The RBA has already increased the cash rate by 75 basis points since February 2026, taking it to 4.35%. Most economists now believe the central bank will pause to assess how these increases are affecting the economy. A Yahoo Finance survey showed that 42 out of 45 economists expected no change at the June meeting.

Why are markets expecting a pause?

  • Interest rate changes do not affect the economy immediately. 
  • Higher borrowing costs usually take several months to reduce spending, slow inflation, and cool demand. 
  • The RBA wants more evidence that previous rate hikes are working before deciding whether another increase is necessary.

Why the RBA Is Still Worried About Australia’s 4.2% Inflation

Although headline inflation slowed from 4.6% in March to 4.2% in April 2026, it remains well above the central bank’s target. At the same time, trimmed-mean inflation rose to 3.4%, showing that underlying price pressures continue to stay strong.

Several sectors are keeping inflation elevated. Housing costs remain high, fuel prices continue to rise, and stronger wage growth is adding to business expenses. Australia’s recent 4.7% minimum wage increase is also expected to support household incomes but may increase cost pressures across the economy.

Slowing Economic Growth Is Giving the RBA Time to Wait

While inflation remains a concern, Australia’s economy is showing signs of slowing. Gross Domestic Product grew by only 0.3% in the first quarter of 2026, while the unemployment rate increased to 4.5%, its highest level in several years.

Consumer spending has also softened as higher mortgage repayments continue to pressure household budgets. Many economists believe the current 4.35% cash rate is already restrictive enough to slow demand further without another immediate increase.

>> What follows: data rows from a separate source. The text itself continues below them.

Definition fresh_type_const (tb : UnifTable) (l : VarLevel) : Ty * UnifTable :=
  let '(id, tb) := fresh_type_var_id tb l in (TConstant id, tb).
Definition fresh_rrows_const (tb : UnifTable) (l : VarLevel) : RR * UnifTable :=
  let '(id, tb) := fresh_rrows_var_id tb l in (RConstant id, tb).
Definition fresh_erows_const (tb : UnifTable) (l : VarLevel) : ER * UnifTable :=
  let '(id, tb) := fresh_erows_var_id tb l in (EConstant id, tb).

(** ** Assignment *)

(** Update the level at once for a variable, record a pending update for a
    concrete type. *)
Definition update_type_level (tb : UnifTable) (var : VarId) (uty : Ty) (new_level : VarLevel)
    : outcome (Ty * UnifTable) :=
  match uty with
  | TUnifVar id init_level =>
      ts ← lower_level (types tb) id new_level;
      Done (TUnifVar id init_level, with_types ts tb)
  | TConcrete typ d =>
      if new_level <=? upper_bound d then
        Done (TConcrete typ (mkLevels (upper_bound d) (Some new_level)),
              with_pending_types (pending_type_updates tb ++ [var]) tb)
      else Done (uty, tb)
  | TConstant _ => Done (uty, tb)
  end.

Definition assign_type (tb : UnifTable) (var : VarId) (uty : Ty) : outcome UnifTable :=
  let assign :=
    new_level ← slot_level (types tb) var;
    '(uty_lvl_updated, tb) ← update_type_level tb var uty new_level;
    ts ← set_value (types tb) var (Some uty_lvl_updated);
    Done (with_types ts tb) in
  match uty with
  | TUnifVar id _ =>
      if decide (id = var) then Done tb
      else
        _ ← assert_unassigned (types tb) id;
        _ ← assert_unassigned (types tb) var;
        assign
  | _ => _ ← assert_unassigned (types tb) var; assign
  end.

(** The rows are not returned: the pending level is not stored in them. *)
Definition update_rrows_level (tb : UnifTable) (var : VarId) (uty : RR) (new_level : VarLevel)
    : outcome UnifTable :=
  match uty with
  | RUnifVar var_id _ =>
      rs ← lower_level (rrows tb) var_id new_level;
      Done (with_rrows rs tb)
  | RConcrete _ d =>
      if new_level <=? upper_bound d
      then Done (with_pending_rrows (pending_rrows_updates tb ++ [var]) tb)
      else Done tb
  | RConstant _ => Done tb
  end.

Definition assign_rrows (tb : UnifTable) (var : VarId) (rr : RR) : outcome UnifTable :=
  let assign :=
    new_level ← slot_level (rrows tb) var;
    tb ← update_rrows_level tb var rr new_level;
    _ ← assert_unassigned (rrows tb) var;
    rs ← set_value (rrows tb) var (Some rr);
    Done (with_rrows rs tb) in
  match rr with
  | RUnifVar id _ => if decide (id = var) then Done tb else assign
  | _ => assign
  end.

Definition update_erows_level (tb : UnifTable) (var : VarId) (uty : ER) (new_level : VarLevel)
    : outcome UnifTable :=
  match uty with
  | EUnifVar var_id _ =>
      es ← lower_level (erows tb) var_id new_level;
      Done (with_erows es tb)
  | EConcrete _ d =>
      if new_level <=? upper_bound d
      then Done (with_pending_erows (pending_erows_updates tb ++ [var]) tb)
      else Done tb
  | EConstant _ => Done tb
  end.

Definition assign_erows (tb : UnifTable) (var : VarId) (er : ER) : outcome UnifTable :=
  let assign :=
    new_level ← slot_level (erows tb) var;
    tb ← update_erows_level tb var er new_level;
    _ ← assert_unassigned (erows tb) var;
    es ← set_value (erows tb) var (Some er);
    Done (with_erows es tb) in
  match er with
  | EUnifVar id _ => if decide (id = var) then Done tb else assign
  | _ => assign
  end.

(** ** Forcing the pending updates *)

(** The level an update of level [l] leaves below a node with data [d]. *)
Definition pushed_level (d : VarLevelsData) (l : VarLevel) : VarLevel :=
  match pending d with Some pending_level => Nat.max pending_level l | None => l end.

Fixpoint update_utype_with_lvl (k : VarKindDiscriminant) (n : nat) (uty : Ty) (l : VarLevel)
    (tb : UnifTable) : outcome (Ty * UnifTable) :=
  match n with
  | 0 => OutOfFuel
  | S n =>
      let map typ l tb :=
        type_try_map_state
          (λ uty tb, update_utype_with_lvl k n uty l tb)
          (λ rr tb, update_rrows_with_lvl k n rr l tb)
          (λ er tb, update_erows_with_lvl k n er l tb)
          (λ ctr tb, Done (ctr, tb)) typ tb in
      uty ← into_root (types tb) uty;
      match uty with
      | TUnifVar id init_level =>
          if decide (k = DType) then
            ts ← lower_level (types tb) id l;
            Done (TUnifVar id init_level, with_types ts tb)
          else Done (uty, tb)
      | TConcrete typ d =>
          if decide (k = DType) then
            if l <? upper_bound d then
              '(typ, tb) ← map typ (pushed_level d l) tb;
              Done (TConcrete typ (mkLevels (pushed_level d l) None), tb)
            else Done (uty, tb)
          else
            '(typ, tb) ← map typ l tb;
            Done (TConcrete typ d, tb)
      | TConstant _ => Done (uty, tb)
      end
  end
with update_rrows_with_lvl (k : VarKindDiscriminant) (n : nat) (rr : RR) (l : VarLevel)
    (tb : UnifTable) : outcome (RR * UnifTable) :=
  match n with
  | 0 => OutOfFuel
  | S n =>
      let map rr l tb :=
        rrows_try_map_state
          (λ uty tb, update_utype_with_lvl k n uty l tb)
          (λ rr tb, update_rrows_with_lvl k n rr l tb) rr tb in
      rr ← into_root (rrows tb) rr;
      match rr with
      | RUnifVar id init_level =>
          if decide (k = DRecordRows) then
            rs ← lower_level (rrows tb) id l;
            Done (RUnifVar id init_level, with_rrows rs tb)
          else Done (rr, tb)
      | RConcrete r d =>
          if decide (k = DRecordRows) then
            if l <? upper_bound d then
              '(r, tb) ← map r (pushed_level d l) tb;
              Done (RConcrete r (mkLevels (pushed_level d l) None), tb)
            else Done (rr, tb)
          else
            '(r, tb) ← map r l tb;
            Done (RConcrete r d, tb)
      | RConstant _ => Done (rr, tb)
      end
  end
with update_erows_with_lvl (k : VarKindDiscriminant) (n : nat) (er : ER) (l : VarLevel)
    (tb : UnifTable) : outcome (ER * UnifTable) :=
  match n with
  | 0 => OutOfFuel
  | S n =>
      let map er l tb :=
        erows_try_map_state
          (λ uty tb, update_utype_with_lvl k n uty l tb)
          (λ er tb, update_erows_with_lvl k n er l tb) er tb in
      er ← into_root (erows tb) er;
      match er with
      | EUnifVar id init_level =>
          if decide (k = DEnumRows) then
            es ← lower_level (erows tb) id l;
            Done (EUnifVar id init_level, with_erows es tb)
          else Done (er, tb)
      | EConcrete e d =>
          if decide (k = DEnumRows) then
            if l <? upper_bound d then
              '(e, tb) ← map e (pushed_level d l) tb;
              Done (EConcrete e (mkLevels (pushed_level d l) None), tb)
            else Done (er, tb)
          else
            '(e, tb) ← map e l tb;
            Done (EConcrete e d, tb)
      | EConstant _ => Done (er, tb)
      end
  end.

(** Whether the update of a node with bound [ub] to [pending_level] may be
    delayed further when unifying with a constant of level [cl]. *)
Definition irrelevant_level_update (ub pending_level cl : VarLevel) : bool :=
  (ub <? cl) || (cl <=? pending_level).

(** The boolean is [true] when the update is delayed. *)
Definition update_utype (n : nat) (uty : Ty) (constant_level : VarLevel) (tb : UnifTable)
    : outcome (Ty * bool * UnifTable) :=
  match uty with
  | TUnifVar _ _ => Panic
  | TConcrete typ (mkLevels ub (Some pending_level)) =>
      if irrelevant_level_update ub pending_level constant_level
      then Done (TConcrete typ (mkLevels pending_level (Some pending_level)), true, tb)
      else
        '(typ, tb) ←
          (if pending_level <? ub then
             type_try_map_state
               (λ uty tb, update_utype_with_lvl DType n uty pending_level tb)
               (λ rr tb, update_rrows_with_lvl DType n rr pending_level tb)
               (λ er tb, update_erows_with_lvl DType n er pending_level tb)
               (λ ctr tb, Done (ctr, tb)) typ tb
           else Done (typ, tb));
        Done (TConcrete typ (mkLevels pending_level None), false, tb)
  | _ => Done (uty, false, tb)
  end.

Definition update_rrows (n : nat) (rr : RR) (constant_level : VarLevel) (tb : UnifTable)
    : outcome (RR * bool * UnifTable) :=
  match rr with
  | RUnifVar _ _ => Panic
  | RConcrete r (mkLevels ub (Some pending_level)) =>
      if irrelevant_level_update ub pending_level constant_level
      then Done (RConcrete r (mkLevels pending_level (Some pending_level)), true, tb)
      else
        '(r, tb) ←
          (if pending_level <? ub then
             rrows_try_map_state
               (λ uty tb, update_utype_with_lvl DRecordRows n uty pending_level tb)
               (λ rr tb, update_rrows_with_lvl DRecordRows n rr pending_level tb) r tb
           else Done (r, tb));
        Done (RConcrete r (mkLevels pending_level None), false, tb)
  | _ => Done (rr, false, tb)
  end.

Definition update_erows (n : nat) (er : ER) (constant_level : VarLevel) (tb : UnifTable)
    : outcome (ER * bool * UnifTable) :=
  match er with
  | EUnifVar _ _ => Panic
  | EConcrete e (mkLevels ub (Some pending_level)) =>
      if irrelevant_level_update ub pending_level constant_level
      then Done (EConcrete e (mkLevels pending_level (Some pending_level)), true, tb)
      else
        '(e, tb) ←
          (if pending_level <? ub then
             erows_try_map_state
               (λ uty tb, update_utype_with_lvl DEnumRows n uty pending_level tb)
               (λ er tb, update_erows_with_lvl DEnumRows n er pending_level tb) e tb
           else Done (e, tb));
        Done (EConcrete e (mkLevels pending_level None), false, tb)
  | _ => Done (er, false, tb)
  end.

(** The closure given to [filter]: take the value out of its slot, update it,
    put it back. *)
Definition force_type_update (n : nat) (constant_level : VarLevel) (id : VarId)
    (tb : UnifTable) : outcome (bool * UnifTable) :=
  slot ← unwrap (types tb !! id);
  typ ← unwrap (value slot);
  ts ← set_value (types tb) id None;
  '(new_type, delayed, tb) ← update_utype n typ constant_level (with_types ts tb);
  ts ← set_value (types tb) id (Some new_type);
  Done (delayed, with_types ts tb).

Definition force_rrows_update (n : nat) (constant_level : VarLevel) (id : VarId)
    (tb : UnifTable) : outcome (bool * UnifTable) :=
  slot ← unwrap (rrows tb !! id);
  rr ← unwrap (value slot);
  rs ← set_value (rrows tb) id None;
  '(new_rrows, delay, tb) ← update_rrows n rr constant_level (with_rrows rs tb);
  rs ← set_value (rrows tb) id (Some new_rrows);
  Done (delay, with_rrows rs tb).

Definition force_erows_update (n : nat) (constant_level : VarLevel) (id : VarId)
    (tb : UnifTable) : outcome (bool * UnifTable) :=
  slot ← unwrap (erows tb !! id);
  er ← unwrap (value slot);
  es ← set_value (erows tb) id None;
  '(new_erows, delay, tb) ← update_erows n er constant_level (with_erows es tb);
  es ← set_value (erows tb) id (Some new_erows);
  Done (delay, with_erows es tb).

Could the RBA Raise Rates Again Later This Year?

The answer depends on future inflation data. Some economists, including those at Westpac, believe inflation could remain stubborn enough for the RBA to raise the cash rate to 4.85% later this year. Meanwhile, 18 of 44 economists surveyed by Reuters still expect at least one additional rate increase if inflation fails to move closer to the target range.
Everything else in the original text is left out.